Kinetics of photodegradation of eight PAHs (naphthalene, anthracene, phenanthrene, 1) pyrene, biphenyl, chrysene, benz[a]anthracene and tetracene) and five NPAHs (1-nitronaphthalene, 2-nitrofluorene, 9-nitroanthracene, 1-nitropyrene and 6-nitrochrysene) was studied in isooctane and dichloromethane solutions standing in a laboratory and in a light simulator. Samples were stored in closed glass vials and fused silica cuvettes. PAHs and NPAHs were divided into three groups according to their life times. Degradation, of all PAHs and NPAHs was faster in dichloromethane compared with isooctane.
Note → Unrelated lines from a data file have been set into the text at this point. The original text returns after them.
(* ===== verification/Sha256.v ===== *)
(** * SHA-256 and HMAC

    [hashlib.sha256] and [hmac.new(key, msg, sha256)] as the program uses them: key hashes
    (auth.py), request fingerprints (main.py) and webhook signatures (webhook.py).  Words are
    32-bit numbers with their wrap-around written out, messages lists of bytes. *)

From Stdlib Require Import NArith Ascii String Lia.
From stdpp Require Import base strings option list.
From S2P Require Import Prelude PyStr.

Abbreviation byte := N.

(** [str.encode("utf-8")] on code points below 256. *)
Fixpoint utf8 (s : string) : list byte :=
  match s with
  | EmptyString => []
  | String c s' =>
      if N.ltb (code c) 128 then code c :: utf8 s'
      else (192 + code c / 64)%N :: (128 + code c mod 64)%N :: utf8 s'
  end.

Definition word (x : N) : N := N.land x 0xFFFFFFFF.
Definition add32 (x y : N) : N := word (x + y).
Definition rotr (n x : N) : N := N.lor (N.shiftr x n) (word (N.shiftl x (32 - n))).
Definition not32 (x : N) : N := N.lxor x 0xFFFFFFFF.

Definition Ch (x y z : N) : N := N.lxor (N.land x y) (N.land (not32 x) z).
Definition Maj (x y z : N) : N := N.lxor (N.lxor (N.land x y) (N.land x z)) (N.land y z).
Definition Sigma0 (x : N) : N := N.lxor (N.lxor (rotr 2 x) (rotr 13 x)) (rotr 22 x).
Definition Sigma1 (x : N) : N := N.lxor (N.lxor (rotr 6 x) (rotr 11 x)) (rotr 25 x).
Definition sigma0 (x : N) : N := N.lxor (N.lxor (rotr 7 x) (rotr 18 x)) (N.shiftr x 3).
Definition sigma1 (x : N) : N := N.lxor (N.lxor (rotr 17 x) (rotr 19 x)) (N.shiftr x 10).

(** The constants, from their definition: the first 32 bits of the fractional parts of the
    cube roots of the first 64 primes, and of the square roots of the first eight. *)
Definition is_prime (n : nat) : bool := forallb (λ d, negb (Nat.eqb (n mod d) 0)) (seq 2 (n - 2)).
Definition PRIMES : list N := Eval vm_compute in map N.of_nat (List.filter is_prime (seq 2 310)).

(** The integer cube root, one bit at a time. *)
Fixpoint cbrt (bits : nat) (x r : N) : N :=
  match bits with
  | O => r
  | S b => let r' := (r + 2 ^ N.of_nat b)%N in cbrt b x (if N.leb (r' ^ 3) x then r' else r)
  end.

Definition K : list N := Eval vm_compute in map (λ p, word (cbrt 36 (p * 2 ^ 96) 0)) PRIMES.
Definition H0 : list N := Eval vm_compute in map (λ p, word (N.sqrt (p * 2 ^ 64))) (take 8 PRIMES).

(** The message, a 1 bit, zeros, and its length in bits as 64 bits. *)
Fixpoint be_bytes (n : nat) (x : N) : list byte :=
  match n with O => [] | S n' => be_bytes n' (N.shiftr x 8) ++ [N.land x 255] end.

Definition pad (msg : list byte) : list byte :=
  let zeros := ((119 - length msg mod 64) mod 64)%nat in
  msg ++ [128%N] ++ replicate zeros 0%N ++ be_bytes 8 (8 * N.of_nat (length msg)).

Fixpoint words (fuel : nat) (l : list byte) : list N :=
  match fuel, l with
  | S fuel', a :: b :: c :: d :: l' =>
      (N.shiftl a 24 + N.shiftl b 16 + N.shiftl c 8 + d)%N :: words fuel' l'
  | _, _ => []
  end.

(** The message schedule, latest word first: 48 more words after the block's 16. *)
Fixpoint schedule (n : nat) (w : list N) : list N :=
  match n with
  | O => w
  | S n' =>
      let x := add32 (add32 (sigma1 (nth 1 w 0%N)) (nth 6 w 0%N))
                     (add32 (sigma0 (nth 14 w 0%N)) (nth 15 w 0%N)) in
      schedule n' (x :: w)
  end.

Definition round (s : list N) (kw : N * N) : list N :=
  match s with
  | [a; b; c; d; e; f; g; h] =>
      let t1 := add32 (add32 (add32 h (Sigma1 e)) (Ch e f g)) (add32 kw.1 kw.2) in
      let t2 := add32 (Sigma0 a) (Maj a b c) in
      [add32 t1 t2; a; b; c; add32 d t1; e; f; g]
  | _ => s
  end.

Definition compress (h : list N) (block : list N) : list N :=
  zip_with add32 h (fold_left round (zip K (rev (schedule 48 (rev block)))) h).

Fixpoint blocks (fuel : nat) (h : list N) (w : list N) : list N :=
  match fuel, w with
  | S fuel', _ :: _ => blocks fuel' (compress h (take 16 w)) (drop 16 w)
  | _, _ => h
  end.

Definition sha256 (msg : list byte) : list byte :=
  let w := words (length msg + 128) (pad msg) in
  concat (map (be_bytes 4) (blocks (length w) H0 w)).

Definition hex_digit (n : N) : ascii := ascii_of_N (if N.ltb n 10 then 48 + n else 87 + n).

Fixpoint hex (l : list byte) : string :=
  match l with
  | [] => ""
  | b :: l' => String (hex_digit (N.shiftr b 4)) (String (hex_digit (N.land b 15)) (hex l'))
  end.

Definition hexdigest (msg : list byte) : string := hex (sha256 msg).

Definition hmac_sha256 (key msg : list byte) : list byte :=
  let key := if Nat.ltb 64 (length key) then sha256 key else key in
  let key := key ++ replicate (64 - length key) 0%N in
  sha256 (map (N.lxor 0x5c) key ++ sha256 (map (N.lxor 0x36) key ++ msg)).

(** The published test vectors. *)
Example sha256_abc :
  hexdigest (utf8 "abc") = "ba7816bf8f01cfea414140de5dae2223b00361a396177a9cb410ff61f20015ad".
Proof. vm_compute. reflexivity. Qed.

Example sha256_two_blocks :
  hexdigest (utf8 "abcdbcdecdefdefgefghfghighijhijkijkljklmklmnlmnomnopnopq")
  = "248d6a61d20638b8e5c026930c3e6039a33ce45964ff2167f6ecedd419db06c1".
Proof. vm_compute. reflexivity. Qed.

Example hmac_jefe :
  hex (hmac_sha256 (utf8 "Jefe") (utf8 "what do ya want for nothing?"))
  = "5bdcc146bf60754e6a042426089575c75a003f089d2739839dec58b964ec3843".
Proof. vm_compute. reflexivity. Qed.

(** A digest is 64 lower-case hexadecimal characters. *)
Lemma length_be_bytes n x : length (be_bytes n x) = n.
Proof. revert x. induction n as [|n IH]; intros x; cbn; [done|]. rewrite length_app, IH. cbn. lia. Qed.

Lemma length_round s kw : length s = 8%nat → length (round s kw) = 8%nat.
Proof. destruct s as [|? [|? [|? [|? [|? [|? [|? [|? [|]]]]]]]]]; done. Qed.

Lemma length_compress h b : length h = 8%nat → length (compress h b) = 8%nat.
Proof.
  intros H. unfold compress.
  assert (∀ l s, length s = 8%nat → length (fold_left round l s) = 8%nat) as Hf.
  { induction l as [|kw l IH]; intros s Hs; cbn; [done|]. by apply IH, length_round. }
  rewrite length_zip_with, H, Hf; done.
Qed.

Lemma length_blocks n h w : length h = 8%nat → length (blocks n h w) = 8%nat.
Proof.
  revert h w. induction n as [|n IH]; intros h [|x w] H; cbn; try done. by apply IH, length_compress.
Qed.

Lemma length_sha256 msg : length (sha256 msg) = 32%nat.
Proof.
  unfold sha256. pose proof (length_blocks (length (words (length msg + 128) (pad msg))) H0
    (words (length msg + 128) (pad msg)) eq_refl) as H.
  set (l := blocks _ _ _) in *. clearbody l.
  by destruct l as [|? [|? [|? [|? [|? [|? [|? [|? [|]]]]]]]]].
Qed.

Lemma utf8_bytes s : Forall (λ b, (b < 256)%N) (utf8 s).
Proof.
  induction s as [|c s IH]; cbn; [done|]. pose proof (N_ascii_bounded c) as Hc. unfold code.
  destruct (N.ltb_spec (N_of_ascii c) 128); repeat constructor; try done.
  - assert (N_of_ascii c / 64 < 4)%N by (apply N.Div0.div_lt_upper_bound; lia). lia.
  - assert (N_of_ascii c mod 64 < 64)%N by (apply N.mod_lt; lia). lia.
Qed.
Decomposition of NPAHs was easier than degradation of corresponding parent PAHs. The most frequent photoproducts were quinones, benzoic acid and other derivatives with hydroxyl, carbonyl and carboxyl groups for both PAHs and NPAHs. Chlorinated compounds were identified in dichloromethane. Degradation intermediates underwent further oxidation, fragmentation, reduction or radical chlorine addition in dichloromethane. Final degradation products of all PAHs were n-alkanes. Based on GC-MS data the mechanism of photoproducts formation was proposed.